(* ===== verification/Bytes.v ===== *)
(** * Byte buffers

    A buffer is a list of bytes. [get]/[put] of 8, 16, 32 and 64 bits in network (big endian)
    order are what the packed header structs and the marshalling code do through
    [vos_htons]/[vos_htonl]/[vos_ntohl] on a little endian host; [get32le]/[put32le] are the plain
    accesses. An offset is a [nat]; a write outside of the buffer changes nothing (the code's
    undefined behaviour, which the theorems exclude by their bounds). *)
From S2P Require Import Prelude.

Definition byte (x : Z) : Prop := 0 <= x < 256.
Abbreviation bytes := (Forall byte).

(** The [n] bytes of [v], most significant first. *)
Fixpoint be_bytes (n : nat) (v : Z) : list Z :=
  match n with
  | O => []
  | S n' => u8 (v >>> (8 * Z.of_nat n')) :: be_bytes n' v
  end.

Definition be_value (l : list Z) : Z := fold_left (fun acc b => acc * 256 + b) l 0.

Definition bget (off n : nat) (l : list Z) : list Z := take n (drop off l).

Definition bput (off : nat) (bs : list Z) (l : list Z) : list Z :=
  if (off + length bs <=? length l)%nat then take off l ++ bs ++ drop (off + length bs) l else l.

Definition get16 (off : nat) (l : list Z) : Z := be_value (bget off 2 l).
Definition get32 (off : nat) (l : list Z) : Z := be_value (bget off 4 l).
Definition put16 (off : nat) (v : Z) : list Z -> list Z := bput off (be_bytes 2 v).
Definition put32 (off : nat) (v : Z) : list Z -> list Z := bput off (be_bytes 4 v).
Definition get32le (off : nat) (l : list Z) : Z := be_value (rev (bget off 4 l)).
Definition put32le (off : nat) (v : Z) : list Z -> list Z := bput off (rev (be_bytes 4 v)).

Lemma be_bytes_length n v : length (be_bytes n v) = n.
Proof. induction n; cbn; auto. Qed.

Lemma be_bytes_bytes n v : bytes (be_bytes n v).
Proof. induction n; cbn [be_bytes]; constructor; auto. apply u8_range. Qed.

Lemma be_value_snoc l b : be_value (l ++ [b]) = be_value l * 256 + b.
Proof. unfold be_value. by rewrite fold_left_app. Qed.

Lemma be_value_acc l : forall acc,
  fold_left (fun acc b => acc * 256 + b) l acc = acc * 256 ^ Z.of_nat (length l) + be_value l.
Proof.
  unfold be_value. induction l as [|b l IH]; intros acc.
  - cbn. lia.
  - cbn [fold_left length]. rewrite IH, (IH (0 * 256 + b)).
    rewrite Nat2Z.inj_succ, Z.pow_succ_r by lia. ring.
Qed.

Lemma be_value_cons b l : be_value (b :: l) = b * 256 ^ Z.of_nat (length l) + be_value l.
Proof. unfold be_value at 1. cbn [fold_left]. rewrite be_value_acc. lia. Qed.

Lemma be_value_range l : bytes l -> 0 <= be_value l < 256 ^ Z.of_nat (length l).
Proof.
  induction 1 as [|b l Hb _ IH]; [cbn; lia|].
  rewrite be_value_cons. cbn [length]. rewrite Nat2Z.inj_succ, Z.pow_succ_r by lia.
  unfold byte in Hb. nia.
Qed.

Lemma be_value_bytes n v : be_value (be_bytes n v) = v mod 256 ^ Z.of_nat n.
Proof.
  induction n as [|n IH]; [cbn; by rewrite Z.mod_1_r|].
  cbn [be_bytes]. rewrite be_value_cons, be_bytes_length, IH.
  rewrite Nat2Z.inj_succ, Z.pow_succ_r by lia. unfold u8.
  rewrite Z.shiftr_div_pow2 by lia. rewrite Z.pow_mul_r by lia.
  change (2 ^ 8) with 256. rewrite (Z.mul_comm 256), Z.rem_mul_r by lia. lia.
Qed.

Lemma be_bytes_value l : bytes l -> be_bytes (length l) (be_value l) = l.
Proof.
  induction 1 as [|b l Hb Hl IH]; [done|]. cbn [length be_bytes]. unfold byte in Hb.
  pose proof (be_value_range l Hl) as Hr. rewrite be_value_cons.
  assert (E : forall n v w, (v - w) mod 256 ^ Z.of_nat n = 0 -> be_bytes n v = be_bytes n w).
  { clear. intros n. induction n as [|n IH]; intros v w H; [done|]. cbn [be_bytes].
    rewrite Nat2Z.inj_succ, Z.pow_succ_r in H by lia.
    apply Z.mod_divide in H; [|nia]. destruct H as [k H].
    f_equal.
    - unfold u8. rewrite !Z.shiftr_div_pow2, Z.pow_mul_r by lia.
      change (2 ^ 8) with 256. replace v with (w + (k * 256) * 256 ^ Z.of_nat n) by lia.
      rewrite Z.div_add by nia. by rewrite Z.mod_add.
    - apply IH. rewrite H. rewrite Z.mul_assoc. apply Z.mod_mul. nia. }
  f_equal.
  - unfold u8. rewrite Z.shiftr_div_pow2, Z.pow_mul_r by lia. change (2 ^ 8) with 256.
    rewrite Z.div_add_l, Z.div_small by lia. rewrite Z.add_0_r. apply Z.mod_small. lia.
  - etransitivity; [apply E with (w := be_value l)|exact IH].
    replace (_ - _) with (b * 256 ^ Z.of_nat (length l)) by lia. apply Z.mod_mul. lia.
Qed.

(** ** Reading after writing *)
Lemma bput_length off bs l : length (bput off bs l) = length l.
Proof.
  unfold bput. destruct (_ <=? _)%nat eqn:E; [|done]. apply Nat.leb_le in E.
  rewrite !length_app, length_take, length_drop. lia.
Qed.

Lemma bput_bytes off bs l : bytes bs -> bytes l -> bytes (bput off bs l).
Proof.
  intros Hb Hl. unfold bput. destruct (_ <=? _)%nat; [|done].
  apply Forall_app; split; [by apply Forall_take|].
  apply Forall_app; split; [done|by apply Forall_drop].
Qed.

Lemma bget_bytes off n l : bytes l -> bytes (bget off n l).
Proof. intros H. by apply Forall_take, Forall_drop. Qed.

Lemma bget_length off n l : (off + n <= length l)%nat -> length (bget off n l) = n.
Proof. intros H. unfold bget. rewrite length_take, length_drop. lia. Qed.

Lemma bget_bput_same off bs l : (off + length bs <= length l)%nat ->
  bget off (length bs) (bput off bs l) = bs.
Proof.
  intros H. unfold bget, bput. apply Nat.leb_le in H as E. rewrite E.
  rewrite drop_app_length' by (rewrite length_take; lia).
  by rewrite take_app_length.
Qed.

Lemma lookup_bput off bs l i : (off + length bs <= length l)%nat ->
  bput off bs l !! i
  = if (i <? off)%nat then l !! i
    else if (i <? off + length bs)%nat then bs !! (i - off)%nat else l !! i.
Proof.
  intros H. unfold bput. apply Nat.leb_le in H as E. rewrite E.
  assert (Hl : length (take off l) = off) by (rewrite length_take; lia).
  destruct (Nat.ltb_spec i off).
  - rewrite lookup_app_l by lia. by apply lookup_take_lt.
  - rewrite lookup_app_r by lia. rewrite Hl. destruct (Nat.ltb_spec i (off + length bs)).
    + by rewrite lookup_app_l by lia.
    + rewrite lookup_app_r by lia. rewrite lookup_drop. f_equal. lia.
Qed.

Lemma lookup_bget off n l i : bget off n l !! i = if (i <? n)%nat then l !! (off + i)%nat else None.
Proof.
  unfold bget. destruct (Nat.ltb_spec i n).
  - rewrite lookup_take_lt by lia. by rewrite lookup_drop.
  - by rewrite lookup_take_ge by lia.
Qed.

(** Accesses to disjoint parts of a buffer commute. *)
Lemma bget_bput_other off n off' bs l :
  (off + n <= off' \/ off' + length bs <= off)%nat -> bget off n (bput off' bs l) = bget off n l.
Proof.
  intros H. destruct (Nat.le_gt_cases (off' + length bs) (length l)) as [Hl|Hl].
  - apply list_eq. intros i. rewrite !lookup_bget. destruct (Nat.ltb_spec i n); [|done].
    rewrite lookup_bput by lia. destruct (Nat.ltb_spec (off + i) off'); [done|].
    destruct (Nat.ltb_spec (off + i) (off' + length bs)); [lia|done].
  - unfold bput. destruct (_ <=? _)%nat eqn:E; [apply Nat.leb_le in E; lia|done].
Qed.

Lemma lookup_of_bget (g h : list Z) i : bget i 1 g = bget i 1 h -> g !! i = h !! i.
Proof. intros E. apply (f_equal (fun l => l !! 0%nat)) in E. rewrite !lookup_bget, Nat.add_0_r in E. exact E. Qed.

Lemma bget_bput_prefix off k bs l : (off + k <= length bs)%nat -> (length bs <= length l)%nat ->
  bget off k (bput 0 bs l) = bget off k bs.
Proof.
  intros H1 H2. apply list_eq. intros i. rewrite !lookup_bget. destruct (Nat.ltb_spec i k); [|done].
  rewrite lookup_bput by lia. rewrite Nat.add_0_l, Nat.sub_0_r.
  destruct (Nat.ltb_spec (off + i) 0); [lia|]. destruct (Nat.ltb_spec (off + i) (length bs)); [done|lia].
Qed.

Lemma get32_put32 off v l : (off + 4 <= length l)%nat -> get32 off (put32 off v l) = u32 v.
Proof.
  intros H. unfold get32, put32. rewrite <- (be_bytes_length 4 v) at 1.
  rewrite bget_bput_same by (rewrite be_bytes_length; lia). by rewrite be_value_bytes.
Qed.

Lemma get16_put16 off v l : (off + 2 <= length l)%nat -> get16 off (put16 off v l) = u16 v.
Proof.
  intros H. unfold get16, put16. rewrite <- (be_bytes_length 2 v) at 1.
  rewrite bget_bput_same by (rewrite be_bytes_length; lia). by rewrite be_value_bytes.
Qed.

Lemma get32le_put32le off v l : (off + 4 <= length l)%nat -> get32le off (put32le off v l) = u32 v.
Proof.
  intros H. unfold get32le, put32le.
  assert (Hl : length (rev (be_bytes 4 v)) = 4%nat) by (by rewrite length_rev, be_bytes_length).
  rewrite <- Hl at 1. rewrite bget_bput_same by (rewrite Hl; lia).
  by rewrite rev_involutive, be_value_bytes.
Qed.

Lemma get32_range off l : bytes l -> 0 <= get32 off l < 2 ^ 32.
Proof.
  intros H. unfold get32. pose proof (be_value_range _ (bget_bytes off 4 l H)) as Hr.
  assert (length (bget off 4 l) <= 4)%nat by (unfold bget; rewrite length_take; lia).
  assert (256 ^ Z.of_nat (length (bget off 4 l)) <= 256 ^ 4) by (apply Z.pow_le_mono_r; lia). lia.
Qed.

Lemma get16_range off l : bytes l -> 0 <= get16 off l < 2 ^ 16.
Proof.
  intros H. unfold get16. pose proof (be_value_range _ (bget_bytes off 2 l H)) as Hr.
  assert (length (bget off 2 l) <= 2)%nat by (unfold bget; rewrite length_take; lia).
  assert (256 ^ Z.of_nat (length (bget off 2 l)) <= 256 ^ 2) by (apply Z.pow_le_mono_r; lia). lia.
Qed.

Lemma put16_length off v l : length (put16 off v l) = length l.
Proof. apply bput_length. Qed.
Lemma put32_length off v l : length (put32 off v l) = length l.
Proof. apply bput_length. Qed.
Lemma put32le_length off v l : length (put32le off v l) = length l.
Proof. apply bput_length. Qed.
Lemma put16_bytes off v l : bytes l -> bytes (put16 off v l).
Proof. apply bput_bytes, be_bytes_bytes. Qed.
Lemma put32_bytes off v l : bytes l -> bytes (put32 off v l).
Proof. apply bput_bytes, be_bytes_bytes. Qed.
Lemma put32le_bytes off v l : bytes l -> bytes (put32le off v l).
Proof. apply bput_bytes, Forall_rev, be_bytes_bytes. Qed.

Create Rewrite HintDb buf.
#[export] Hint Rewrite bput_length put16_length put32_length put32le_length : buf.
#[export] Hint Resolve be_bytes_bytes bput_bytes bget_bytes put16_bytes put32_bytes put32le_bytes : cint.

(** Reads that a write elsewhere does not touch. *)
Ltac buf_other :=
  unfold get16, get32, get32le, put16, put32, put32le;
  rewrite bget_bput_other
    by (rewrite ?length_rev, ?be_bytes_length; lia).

···

Write out the records exactly, starting at the first line and stopping after the line that contains "if (off + length".

(* ===== verification/Bytes.v ===== *)
(** * Byte buffers

    A buffer is a list of bytes. [get]/[put] of 8, 16, 32 and 64 bits in network (big endian)
    order are what the packed header structs and the marshalling code do through
    [vos_htons]/[vos_htonl]/[vos_ntohl] on a little endian host; [get32le]/[put32le] are the plain
    accesses. An offset is a [nat]; a write outside of the buffer changes nothing (the code's
    undefined behaviour, which the theorems exclude by their bounds). *)
From S2P Require Import Prelude.

Definition byte (x : Z) : Prop := 0 <= x < 256.
Abbreviation bytes := (Forall byte).

(** The [n] bytes of [v], most significant first. *)
Fixpoint be_bytes (n : nat) (v : Z) : list Z :=
  match n with
  | O => []
  | S n' => u8 (v >>> (8 * Z.of_nat n')) :: be_bytes n' v
  end.

Definition be_value (l : list Z) : Z := fold_left (fun acc b => acc * 256 + b) l 0.

Definition bget (off n : nat) (l : list Z) : list Z := take n (drop off l).

Definition bput (off : nat) (bs : list Z) (l : list Z) : list Z :=
  if (off + length bs <=? length l)%nat then take off l ++ bs ++ drop (off + length bs) l else l.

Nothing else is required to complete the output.